Gardner Paul P, Wilm Andreas, Washietl Stefan
Department of Evolutionary Biology, University of Copenhagen Universitetsparken 15, 2100 Copenhagen Ø, Denmark.
Nucleic Acids Res. 2005 Apr 28;33(8):2433-9. doi: 10.1093/nar/gki541. Print 2005.
To date, few attempts have been made to benchmark the alignment algorithms upon nucleic acid sequences. Frequently, sophisticated PAM or BLOSUM like models are used to align proteins, yet equivalents are not considered for nucleic acids; instead, rather ad hoc models are generally favoured. Here, we systematically test the performance of existing alignment algorithms on structural RNAs. This work was aimed at achieving the following goals: (i) to determine conditions where it is appropriate to apply common sequence alignment methods to the structural RNA alignment problem. This indicates where and when researchers should consider augmenting the alignment process with auxiliary information, such as secondary structure and (ii) to determine which sequence alignment algorithms perform well under the broadest range of conditions. We find that sequence alignment alone, using the current algorithms, is generally inappropriate <50-60% sequence identity. Second, we note that the probabilistic method ProAlign and the aging Clustal algorithms generally outperform other sequence-based algorithms, under the broadest range of applications.

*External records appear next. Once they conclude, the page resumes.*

Definition set_read_list (l : rwt_obj_todo_list) (s : rwt_shared) : rwt_shared :=
  MkShared (obj_to_write_list s) l (rwt_random s) (rwt_w s).

(** A step of [rwt_writer]: where it is afterwards, what is shared, and whether the
    condition was broadcast. *)
Definition rwt_writer (t : wthread) (s : rwt_shared) : outcome (option (wthread * rwt_shared * bool)) :=
  match t with
  | WTake =>
      let l := obj_to_write_list s in
      if otl_nr_in_list l =? 0 then Done (Some (WExit, s, false)) else
      match otl_head l with
      | [] => Fault AssertFail
      | todo :: rest =>
          Done (Some (WWrite todo, MkShared (otl_pop rest l) (obj_to_read_list s) (rwt_random s) (rwt_w s), false))
      end
  | WWrite todo =>
      '(rc, todo, random, w) ← rwt_obj_write todo (rwt_random s) (rwt_w s);
      Done (Some (WPut todo rc, MkShared (obj_to_write_list s) (obj_to_read_list s) random w, false))
  | WPut todo rc =>
      let l := obj_to_read_list s in
      let l := if rc =? 0 then otl_push todo l else if rc <? 0 then otl_fail l else l in
      Done (Some (WTake, set_read_list l s, true))
  | WExit => Done (Some (WDone, s, true))
  | WDone => Done None
  end.
(** ** A step of a writer *)
Lemma writer_inv t sh cs :
  claims_inv sh (wclaim t ++ listed sh ++ cs) →
  ∃ r, rwt_writer md5 fuel t sh = Done r ∧
    match r with
    | None => t = WDone
    | Some (t', sh', _) => claims_inv sh' (wclaim t' ++ listed sh' ++ cs)
    end.
Proof.
  intros Hinv. pose proof Hinv as [Hok Hnd Htot Hdone Hfailed Hmat Hwc Hrc]. destruct t as [|todo|todo rc| |]; cbn [rwt_writer].
  - destruct (Z.eqb_spec (otl_nr_in_list (obj_to_write_list sh)) 0) as [Hz|Hnz]; [by eexists|].
    destruct (otl_head (obj_to_write_list sh)) as [|todo rest] eqn:Eh; [simpl in Hwc; lia|].
    eexists. split; [done|]. unfold listed in *. rewrite Eh in *. cbn [obj_to_write_list obj_to_read_list otl_pop otl_head wclaim].
    split; try done. cbn in *. lia.
  - cbn [wclaim app] in *. pose proof Hok as [[Htodo _] _]%Forall_cons.
    destruct (rwt_obj_write_spec md5 fuel bs count Hbs Hbs4 Hcount Hfit Hfuel Hhonest todo (rwt_random sh) (rwt_w sh) Htodo)
      as (rc & todo' & random' & w' & -> & Hrc0 & Hid & Htodo' & Hfr & Hw). cbn [mbind outcome_bind].
    eexists. split; [done|]. cbn [wclaim app]. 
    destruct (claims_update _ w' _ (Wrote rc, todo') _ Hok Hnd Hid Hfr) as [Hok' Hnd']; [by split|].
    split; try done.
  - cbn [wclaim app] in *. pose proof Hok as [[Htodo [Hle Hw]] _]%Forall_cons. eexists. split; [done|].
    cbn [wclaim app] in *. destruct (Z.eqb_spec rc 0) as [->|Hne].
    + assert (Hp : (Wrote 0, todo) :: listed sh ++ cs ≡ₚ (Wrote 0, todo) :: (listed sh ++ cs)) by done.
      assert (Hl : listed (set_read_list (otl_push todo (obj_to_read_list sh)) sh) ++ cs ≡ₚ (Ready, todo) :: listed sh ++ cs).
      { unfold listed. cbn. solve_Permutation. }
      rewrite Hl. destruct (claims_update _ (rwt_w sh) _ (Ready, todo) _ Hok Hnd eq_refl) as [Hok' Hnd']; [done| |].
      { split; [done|by apply Hw]. }
      split; try done. cbn. rewrite Hrc. lia.
    + rewrite (proj2 (Z.ltb_lt rc 0)) by lia. apply Forall_cons in Hok as [_ Hok]. unfold claim_ids in Hnd.
      rewrite fmap_cons in Hnd. apply NoDup_cons in Hnd as [_ Hnd]. rewrite pending_cons in Htot. cbn [unfinished fst] in Htot.
      split; cbn; try done; try lia. unfold listed in *. cbn in *. lia.
  - by eexists.
  - by eexists.
Qed.

(** ** A step of a reader *)
Lemma reader_inv t sh cs :
  claims_inv sh (rclaim t ++ listed sh ++ cs) →
  ∃ r, rwt_reader md5 fuel t sh = Done r ∧
    match r with
    | None => t = RSleep ∨ t = RDone
    | Some (t', sh', _) => claims_inv sh' (rclaim t' ++ listed sh' ++ cs)
    end.
Proof.
  intros Hinv. pose proof Hinv as [Hok Hnd Htot Hdone Hfailed Hmat Hwc Hrc].
  destruct t as [| |todo|todo rc|todo all_done| |]; cbn [rwt_reader].
  - destruct (Z.eqb_spec (otl_nr_in_list (obj_to_read_list sh)) 0) as [Hz|Hnz].
    { eexists. split; [done|]. by destruct (otl_complete _). }
    destruct (otl_head (obj_to_read_list sh)) as [|todo rest] eqn:Eh; [simpl in Hrc; lia|].
    eexists. split; [done|]. cbn [rclaim app] in *.
    assert (Hl : listed sh ++ cs ≡ₚ (Ready, todo) :: listed (set_read_list (otl_pop rest (obj_to_read_list sh)) sh) ++ cs).
    { unfold listed. rewrite Eh. cbn. solve_Permutation. }
    rewrite Hl in Hinv. destruct Hinv as [Hok' Hnd' Htot' _ _ _ _ _]. split; try done. cbn in *. lia.
  - eexists. split; [done|]. by left.
  - cbn [rclaim app] in *. pose proof Hok as [[Htodo Hw] _]%Forall_cons.
    destruct (rwt_obj_read_spec md5 fuel bs count Hbs Hcount Hfit Hfuel todo (rwt_random sh) (rwt_w sh) Htodo Hw)
      as (rc & todo' & random' & w' & -> & Hrc0 & Hid & Htodo' & Hfr & Hv). cbn [mbind outcome_bind].
    eexists. split; [done|]. cbn [rclaim app].
    destruct (claims_update _ w' _ (ReadDone rc, todo') _ Hok Hnd Hid) as [Hok' Hnd']; [intros; apply Hfr|by split|].
    split; try done.
  - cbn [rclaim app] in *. pose proof Hok as [[Htodo [Hle Hv]] _]%Forall_cons.
    destruct (claims_update _ (rwt_w sh) _ (Gone, todo) _ Hok Hnd eq_refl) as [Hok' Hnd']; [done|by split|].
    rewrite pending_cons in Htot. cbn [unfinished fst] in Htot.
    destruct (Z.ltb_spec rc 0) as [Hlt|Hge].
    + eexists. split; [done|]. cbn [rclaim app]. split; try done; cbn; try lia.
      rewrite pending_cons. cbn. unfold listed in *. cbn in *. lia.
    + cbn [snd] in Hv. rewrite (Hv ltac:(lia)). cbn [mbind outcome_bind]. eexists. split; [done|]. cbn [rclaim app].
      split; try done; cbn; try lia. rewrite pending_cons. cbn. unfold listed in *. cbn in *. lia.
  - cbn [rclaim app] in *. destruct (obj_rm (ot_oid todo) (rwt_w sh)) as [rc w'] eqn:Erm.
    apply obj_rm_spec in Erm as (_ & Hfr & _). eexists. split; [done|].
    destruct (claims_update _ w' _ (Gone, todo) _ Hok Hnd eq_refl Hfr) as [Hok' Hnd'];
      [split; [by apply Forall_cons in Hok as [[? _] _]|done]|].
    apply Forall_cons in Hok' as [_ Hok']. unfold claim_ids in Hnd'. rewrite fmap_cons in Hnd'.
    apply NoDup_cons in Hnd' as [_ Hnd']. rewrite pending_cons in Htot. cbn [unfinished fst] in Htot.
    replace (rclaim (if all_done then RExit else RTake)) with (@nil claim) by (by destruct all_done).
    split; done.
  - by eexists.
  - eexists. split; [done|]. by right.
Qed.

(** ** The whole program *)

Definition claims (s : rwt_state) : list claim :=
  listed (rw_shared s) ++ (rw_writers s ≫= wclaim) ++ (rw_readers s ≫= rclaim).

(** A reader that will broadcast, or test the condition again. *)
Definition busy (t : rthread) : Prop := match t with RTake | RRemove _ _ | RExit => True | _ => False end.

(** A reader that has seen the end. *)
Definition leaving (t : rthread) : Prop := match t with RRemove _ true | RExit | RDone => True | _ => False end.

Record rwt_inv (s : rwt_state) : Prop := {
  ri_claims : claims_inv (rw_shared s) (claims s);
  ri_wexit : ∀ t, t ∈ rw_writers s → t = WExit ∨ t = WDone → otl_head (obj_to_write_list (rw_shared s)) = [];
  ri_sleep : RSleep ∈ rw_readers s → otl_head (obj_to_read_list (rw_shared s)) = [] ∧
    (otl_complete (obj_to_read_list (rw_shared s)) = false ∨ ∃ t, t ∈ rw_readers s ∧ busy t);
  ri_leave : ∀ t, t ∈ rw_readers s → leaving t → otl_complete (obj_to_read_list (rw_shared s)) = true
}.

Lemma insert_elem {A} (l : list A) i x y z :
  l !! i = Some x → z ∈ <[i := y]> l → z = y ∨ z ∈ l.
Proof.
  intros Hi Hz. destruct (thread_split l i x y Hi) as [Hl Hl']. rewrite Hl' in Hz. rewrite Hl.
  apply elem_of_cons in Hz as [->|Hz]; [by left|]. right. by right.
Qed.

Lemma insert_keeps {A} (l : list A) i x y z :
  l !! i = Some x → z ∈ l → z ≠ x → z ∈ <[i := y]> l.
Proof.
  intros Hi Hz Hne. destruct (thread_split l i x y Hi) as [Hl Hl']. rewrite Hl in Hz. rewrite Hl'.
  apply elem_of_cons in Hz as [->|Hz]; [done|]. by right.
Qed.

Lemma insert_new {A} (l : list A) i x y : l !! i = Some x → y ∈ <[i := y]> l.
Proof. intros Hi. apply list_elem_of_insert. by eapply lookup_lt_Some. Qed.

Lemma broadcast_claims b l : broadcast b l ≫= rclaim = l ≫= rclaim.
Proof.
  destruct b; [|done]. cbn [broadcast]. induction l as [|t l IH]; [done|]. rewrite fmap_cons, !bind_cons, IH. by destruct t.
Qed.

Lemma no_sleep l : RSleep ∉ broadcast true l.
Proof. intros (t & Ht & _)%list_elem_of_fmap. by destruct t. Qed.
(* ===== verification/HintProg.v ===== *)
(** * The examples of hints (src/examples/mio_obj_hints.c, mio_hint_set.c and
    mio_hint_stat.c)

    The first program writes an object many times and creates two others whose pool is
    chosen by hints; it runs over the interface of the library.  The other two set and
    list the hints of an object; they run over an interface of what the driver keeps of
    hints. *)

From Stdlib Require Import String.
From S2P Require Import Prelude Bytes ObjId HintMap Types Hints CStr Conf CmdHelpers ObjService ObjCmd ObjCopy ObjFile Hsm HsmMove Pools.
Open Scope Z_scope.

(** ** Objects with hints *)
Section ObjHints.
Context `{HostOrder} `{HsmService}.
(** The file and the parameters; a handle before it is initialised. *)
Context (src_fname : option fopen_result) (cop_oid : mio_obj_id) (cop_block_size cop_block_count : Z).
Context (stack_obj : mio_obj) (fuel : nat).

(** [obj_id_set]. *)
Definition obj_id_set (orig_oid : mio_obj_id) (idx : Z) : mio_obj_id := mio_cmd_obj_id_clone orig_oid idx 0.

(** [obj_hint_stat]. *)
Definition obj_hint_stat (oid : mio_obj_id) (hkey : Z) (w : cmd_world) : outcome (Z * cmd_world) :=
  let '(rc, o, w) := obj_open oid obj_zero w in
  if rc <? 0 then Done (rc, w) else
  let '(rc, _, o, s) := hs_hint_get o hkey (cw_sv w) in
  w ← cmd_close o (set_cw_sv s w);
  Done (rc, w).

(** [obj_create_by_hint]: neither the object nor the hints are given back. *)
Definition obj_create_by_hint (oid : mio_obj_id) (hkey hvalue : Z) (w : cmd_world) : outcome (Z * cmd_world) :=
  let '(rc, o, w) := obj_open oid stack_obj w in
  if rc =? 0 then Done (- EEXIST, w) else
  if negb (rc =? - ENOENT) then Done (rc, w) else
  '(_, hints, p) ← mio_hints_init (Some hint_map_zero) (cw_plan w);
  '(rc, hints) ← mio_hint_add hints hkey hvalue;
  let w := set_cw_plan p w in
  if rc <? 0 then Done (rc, w) else
  let c := CallCreate oid None hints in
  let '(rc, o, w) := cmd_start c o w in
  if negb (rc =? 0) then Done (rc, w) else
  let '(rc, _, _, w) := mio_cmd_wait_on_op c o w in
  Done (rc, w).

Definition obj_pool_select_by_perf (oid : mio_obj_id) (w : cmd_world) : outcome (Z * cmd_world) :=
  obj_create_by_hint oid MIO_HINT_OBJ_WHERE MIO_POOL_GOLD w.
Definition obj_pool_select_by_hotness (oid : mio_obj_id) (w : cmd_world) : outcome (Z * cmd_world) :=
  obj_create_by_hint oid MIO_HINT_OBJ_HOT_INDEX 128 w.

Definition hot_write (oid : mio_obj_id) (w : cmd_world) : outcome (Z * cmd_world) :=
  mio_cmd_obj_write fuel stack_obj src_fname None oid cop_block_size cop_block_count w.

(** The loop of [obj_hotness]. *)
Fixpoint hot_writes (n : nat) (rc : Z) (w : cmd_world) : outcome (Z * cmd_world) :=
  match n with
  | O => Done (rc, w)
  | S n => '(rc, w) ← hot_write cop_oid w; if rc <? 0 then Done (rc, w) else hot_writes n rc w
  end.

(** [obj_hotness]. *)
Definition obj_hotness (oid : mio_obj_id) (w : cmd_world) : outcome (Z * cmd_world) :=
  '(rc, w) ← hot_write oid w; if rc <? 0 then Done (rc, w) else
  '(rc, w) ← obj_hint_stat cop_oid MIO_HINT_OBJ_HOT_INDEX w; if rc <? 0 then Done (rc, w) else
  '(rc, w) ← hot_writes 16 rc w; if rc <? 0 then Done (rc, w) else
  '(rc, w) ← obj_hint_stat cop_oid MIO_HINT_OBJ_HOT_INDEX w; if rc <? 0 then Done (rc, w) else
  Done (0, w).

(** The steps of main() between mio_init() and mio_fini(). *)
Definition obj_hints_main (w : cmd_world) : outcome (Z * cmd_world) :=
  '(rc, w) ← obj_hotness cop_oid w; if rc <? 0 then Done (rc, w) else
  '(rc, w) ← obj_pool_select_by_perf (obj_id_set cop_oid 1) w; if rc <? 0 then Done (rc, w) else
  obj_pool_select_by_hotness (obj_id_set cop_oid 2) w.

(** ** What they do *)
Abbreviation objs w := (sv_objects (cw_sv w)).

(** It is [obj_create] of the object commands with the hint. *)
Lemma obj_create_by_hint_eq oid k v w :
  obj_create_by_hint oid k v w = '(rc, _, w) ← obj_create None oid stack_obj (Some (MkCmdHint k v)) w; Done (rc, w).
Proof.
  unfold obj_create_by_hint, obj_create, obj_do_create. destruct (obj_open oid stack_obj w) as [[rc o] w1].
  destruct (rc =? 0); [done|]. destruct (rc =? - ENOENT); cbn [negb]; [|done]. cbn [co_hkey co_hvalue].
  destruct (mio_hints_init (Some hint_map_zero) (cw_plan w1)) as [[[? hints] p]|]; [|done]. cbn [mbind outcome_bind].
  destruct (mio_hint_add hints k v) as [[rc2 hints2]|]; [|done]. cbn [mbind outcome_bind].
  destruct (rc2 <? 0); [done|]. destruct (cmd_start _ o _) as [[rc3 o3] w3]. destruct (negb (rc3 =? 0)); [done|].
  by destruct (mio_cmd_wait_on_op _ o3 w3) as [[[rc4 d] o4] w4].
Qed.

Definition hinted_pool (k v : Z) : option mio_pool_id := sv_create_pool None (cmd_hints (Some (MkCmdHint k v))).

Lemma obj_create_by_hint_spec oid k v w : ∃ rc w', obj_create_by_hint oid k v w = Done (rc, w') ∧ rc <= 0 ∧
  (∀ id, id ≠ oid → objs w' id = objs w id) ∧
  (rc = 0 → objs w oid = None ∧ ∃ x, objs w' oid = Some x ∧ ov_size x = 0 ∧ ov_pool x = hinted_pool k v).
Proof.
  rewrite obj_create_by_hint_eq.
  destruct (cmd_create_spec None oid stack_obj (Some (MkCmdHint k v)) w) as (rc & o' & w' & -> & Hrc & Hfr & Hok).
  by eexists _, _.
Qed.

Lemma obj_hint_stat_spec oid k w : ∃ rc w', obj_hint_stat oid k w = Done (rc, w') ∧ rc <= 0 ∧ ∀ id, objs w' id = objs w id.
Proof.
  assert (obj_hint_stat oid k w = '(rc, _, w) ← hsm_obj_hint_stat oid k 0 w; Done (rc, w)) as ->.
  { unfold obj_hint_stat, hsm_obj_hint_stat. destruct (obj_open oid obj_zero w) as [[rc o] w1]. destruct (rc <? 0); [done|].
    destruct (hs_hint_get o k (cw_sv w1)) as [[[rc2 x] o2] s]. by destruct (cmd_close o2 _). }
  destruct (hsm_obj_hint_stat_spec oid k 0 w) as (rc & x & w' & -> & Hrc & Hobj). by eexists _, _.
Qed.

(** Writing the file. *)
Section Write.
Context (bytes : list Z) (Hsrc : src_fname = Some (FopenOk bytes 0)).
Let size := Z.of_nat (length bytes).
Context (Hbs : 0 < cop_block_size) (Hsize : 0 < size) (Hfit : size + 121 * cop_block_size < 2 ^ 64).
Context (Hcount : 0 < cop_block_count) (Hfuel : (blocks_fuel size cop_block_size < fuel)%nat).

(** What the object holds after a write. *)
Definition file_written (w : cmd_world) : Prop := ∃ v, objs w cop_oid = Some v ∧
  ∀ z, 0 <= z < Z.min (cop_block_count * cop_block_size) size → ov_bytes v z = file_fun bytes z.

(** The state after a step: only the object has changed, and it holds the file if the
    step has succeeded. *)
Definition wrote (w : cmd_world) (rc : Z) (w' : cmd_world) : Prop :=
  rc <= 0 ∧ (∀ id, id ≠ cop_oid → objs w' id = objs w id) ∧ (rc = 0 → file_written w').

Lemma hot_write_spec w : ∃ rc w', hot_write cop_oid w = Done (rc, w') ∧ wrote w rc w'.
Proof.
  unfold hot_write. rewrite Hsrc.
  destruct (mio_cmd_obj_write_correct fuel stack_obj bytes None cop_oid cop_block_size cop_block_count w)
    as (rc & w' & -> & Hrc & Hfr & Hok); try done.
  eexists _, _. split; [done|]. split; [done|]. split; [done|]. intros Hz. destruct (Hok Hz) as (v & Hv & Hb & _). by exists v.
Qed.

Lemma wrote_stat w0 k w : wrote w0 0 w → ∃ rc w', obj_hint_stat cop_oid k w = Done (rc, w') ∧ wrote w0 rc w'.
Proof.
  intros (_ & Hfr & Hf). destruct (obj_hint_stat_spec cop_oid k w) as (rc & w' & -> & Hrc & Hobj).
  eexists _, _. split; [done|]. split; [done|]. split; [intros; by rewrite Hobj, Hfr|].
  intros _. destruct (Hf eq_refl) as (v & Hv & Hb). exists v. by rewrite Hobj.
Qed.

Lemma hot_writes_spec n w0 w : wrote w0 0 w → ∃ rc w', hot_writes n 0 w = Done (rc, w') ∧ wrote w0 rc w'.
Proof.
  revert w. induction n as [|n IH]; intros w Hw; [by eexists _, _|]. cbn [hot_writes].
  destruct (hot_write_spec w) as (rc & w' & -> & Hrc & Hfr & Hf). cbn [mbind outcome_bind].
  assert (Hw' : wrote w0 rc w').
  { split; [done|]. split; [|done]. intros id Hid. rewrite Hfr by done. by apply Hw. }
  destruct (Z.ltb_spec rc 0) as [Hneg|Hge]; [by eexists _, _|]. assert (rc = 0) as -> by lia. by apply IH.
Qed.

Lemma obj_hotness_spec w : ∃ rc w', obj_hotness cop_oid w = Done (rc, w') ∧ wrote w rc w'.
Proof.
  unfold obj_hotness.
  destruct (hot_write_spec w) as (rc1 & w1 & -> & Hst1). cbn [mbind outcome_bind].
  destruct (Z.ltb_spec rc1 0) as [Hneg|Hge1]; [by eexists _, _|]. assert (rc1 = 0) as -> by (destruct Hst1; lia).
  destruct (wrote_stat w MIO_HINT_OBJ_HOT_INDEX w1 Hst1) as (rc2 & w2 & -> & Hst2). cbn [mbind outcome_bind].
  destruct (Z.ltb_spec rc2 0) as [Hneg|Hge2]; [by eexists _, _|]. assert (rc2 = 0) as -> by (destruct Hst2; lia).
  destruct (hot_writes_spec 16 w w2 Hst2) as (rc3 & w3 & -> & Hst3). cbn [mbind outcome_bind].
  destruct (Z.ltb_spec rc3 0) as [Hneg|Hge3]; [by eexists _, _|]. assert (rc3 = 0) as -> by (destruct Hst3; lia).
  destruct (wrote_stat w MIO_HINT_OBJ_HOT_INDEX w3 Hst3) as (rc4 & w4 & -> & Hst4). cbn [mbind outcome_bind].
  destruct (Z.ltb_spec rc4 0) as [Hneg|Hge4]; [by eexists _, _|]. assert (rc4 = 0) as -> by (destruct Hst4; lia).
  by eexists _, _.
Qed.
End Write.
End ObjHints.

(** The example of hints, for a file that can be read, whatever else fails: it returns,
    and only its three objects change.  If the result is 0, the first object holds as
    much of the file as the blocks say, and the other two did not exist, exist now, are
    empty, and are in the pools that the library chooses for the hint of the golden pool
    and for a hotness of 128. *)
Theorem obj_hints_main_correct `{HostOrder} `{HsmService} (bytes : list Z) (oid : mio_obj_id) (bs count : Z)
    (stack_obj : mio_obj) (fuel : nat) (w : cmd_world) (size := Z.of_nat (length bytes))
  (Hoid : obj_id_ok oid) (Hbs : 0 < bs) (Hsize : 0 < size) (Hfit : size + 121 * bs < 2 ^ 64) (Hcount : 0 < count)
  (Hfuel : (blocks_fuel size bs < fuel)%nat) :
  let objs w := sv_objects (cw_sv w) in
  let oid1 := obj_id_set oid 1 in
  let oid2 := obj_id_set oid 2 in
  ∃ rc w', obj_hints_main (Some (FopenOk bytes 0)) oid bs count stack_obj fuel w = Done (rc, w') ∧ rc <= 0 ∧
    (∀ id, id ∉ [oid; oid1; oid2] → objs w' id = objs w id) ∧
    (rc = 0 → objs w oid1 = None ∧ objs w oid2 = None ∧
       ∃ v v1 v2, objs w' oid = Some v ∧ objs w' oid1 = Some v1 ∧ objs w' oid2 = Some v2 ∧
         (∀ z, 0 <= z < Z.min (count * bs) size → ov_bytes v z = file_fun bytes z) ∧
         ov_size v1 = 0 ∧ ov_pool v1 = hinted_pool MIO_HINT_OBJ_WHERE MIO_POOL_GOLD ∧
         ov_size v2 = 0 ∧ ov_pool v2 = hinted_pool MIO_HINT_OBJ_HOT_INDEX 128).
Proof.
  intros objs oid1 oid2. unfold objs.
  assert (oid ≠ oid1 ∧ oid ≠ oid2 ∧ oid1 ≠ oid2) as (Hne1 & Hne2 & Hne12).
  { rewrite <- (clone_self oid Hoid). unfold oid1, oid2, obj_id_set. rewrite !(clone_self oid Hoid). rewrite <- (clone_self oid Hoid) at 1 3.
    split_and!; intros Heq; apply clone_inj in Heq; lia. }
  unfold obj_hints_main.
  destruct (obj_hotness_spec (Some (FopenOk bytes 0)) oid bs count stack_obj fuel bytes eq_refl Hbs Hsize Hfit Hcount Hfuel w)
    as (rc & w1 & -> & Hrc1 & Hfr1 & Hf1). cbn [mbind outcome_bind].
  assert (Hfr : ∀ id, id ∉ [oid; oid1; oid2] → id ≠ oid ∧ id ≠ oid1 ∧ id ≠ oid2) by (intros id; rewrite !not_elem_of_cons; tauto).
  destruct (Z.ltb_spec rc 0) as [Hneg|Hge1].
  { eexists _, _. split; [done|]. split; [done|]. split; [|lia]. intros id Hid. apply Hfr1. by apply Hfr. }
  destruct Hf1 as (v & Hv & Hb); [lia|]. unfold obj_pool_select_by_perf, obj_pool_select_by_hotness.
  fold oid1 oid2.
  destruct (obj_create_by_hint_spec stack_obj oid1 MIO_HINT_OBJ_WHERE MIO_POOL_GOLD w1) as (rc2 & w2 & -> & Hrc2 & Hfr2 & Hok2).
  cbn [mbind outcome_bind]. destruct (Z.ltb_spec rc2 0) as [Hneg|Hge2].
  { eexists _, _. split; [done|]. split; [done|]. split; [|lia]. intros id Hid. destruct (Hfr id Hid) as (? & ? & ?). by rewrite Hfr2, Hfr1. }
  destruct Hok2 as (Hno1 & v1 & Hv1 & Hs1 & Hp1); [lia|].
  destruct (obj_create_by_hint_spec stack_obj oid2 MIO_HINT_OBJ_HOT_INDEX 128 w2) as (rc3 & w3 & -> & Hrc3 & Hfr3 & Hok3).
  eexists _, _. split; [done|]. split; [done|]. split.
  { intros id Hid. destruct (Hfr id Hid) as (? & ? & ?). by rewrite Hfr3, Hfr2, Hfr1. }
  intros Hz. destruct (Hok3 Hz) as (Hno2 & v2 & Hv2 & Hs2 & Hp2).
  rewrite Hfr1 in Hno1 by done. rewrite Hfr2, Hfr1 in Hno2 by done. split; [done|]. split; [done|].
  exists v, v1, v2. rewrite Hfr3, Hfr2, Hv by done. rewrite Hfr3, Hv1 by done. by split_and!.
Qed.

(** ** Witness and boundary cases *)
Section Witnesses.
#[local] Instance hint_host : HostOrder := false.
#[local] Instance hint_objects : ObjService := mem_service true.
#[local] Instance hint_hsm : HsmService := mem_hsm true.

Definition hint_oid : mio_obj_id := mio__uint128_to_obj_id (MkU128 1 0).

Definition hint_start : cmd_world := @ex_world (mem_service true) (MkMemSv (λ _, None) [] []).

Lemma obj_hints_main_correct_witness :
  ∃ rc w', obj_hints_main (Some (FopenOk [1; 2; 3; 4; 5] 0)) hint_oid 2 10 obj_zero 400 hint_start = Done (rc, w') ∧ rc <= 0.
Proof.
  destruct (obj_hints_main_correct [1; 2; 3; 4; 5] hint_oid 2 10 obj_zero 400 hint_start)
    as (rc & w' & Hmain & Hrc & _).
  - split; [reflexivity|repeat constructor; discriminate].
  - reflexivity.
  - reflexivity.
  - reflexivity.
  - reflexivity.
  - apply (bool_decide_unpack _). vm_compute. exact I.
  - exists rc, w'. split; [exact Hmain|exact Hrc].
Defined.

(** The result and the sizes of the three objects; [n] runs. *)
Fixpoint hint_runs (n : nat) (w : cmd_world) : outcome (list (Z * list (option Z))) :=
  match n with
  | O => Done []
  | S n =>
      '(rc, w) ← obj_hints_main (Some (FopenOk [1; 2; 3; 4; 5] 0)) hint_oid 2 10 obj_zero 20 w;
      l ← hint_runs n w;
      Done ((rc, (λ id, ov_size <$> sv_objects (cw_sv w) id) <$>
                   [hint_oid; obj_id_set hint_oid 1; obj_id_set hint_oid 2]) :: l)
  end.

(** The program works once: the objects it creates are not deleted. *)
Example hint_runs_twice :
  hint_runs 2 hint_start =
  Done [(0, [Some 5; Some 0; Some 0]); (- EEXIST, [Some 5; Some 0; Some 0])].
Proof. vm_compute. reflexivity. Qed.

End Witnesses.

迄今为止,很少有人尝试对核酸序列的比对算法进行基准测试。通常,复杂的如PAM或BLOSUM类模型用于比对蛋白质,但核酸却没有类似的模型;相反,一般更青睐特别的模型。在此,我们系统地测试了现有比对算法在结构RNA上的性能。这项工作旨在实现以下目标:(i)确定将常见序列比对方法应用于结构RNA比对问题的合适条件。这表明研究人员在何处以及何时应考虑用辅助信息(如二级结构)增强比对过程;(ii)确定在最广泛条件下哪些序列比对算法表现良好。我们发现,仅使用当前算法进行序列比对,在序列同一性<50 - 60%时通常不合适。其次,我们注意到概率方法ProAlign和老牌的Clustal算法在最广泛的应用范围内通常优于其他基于序列的算法。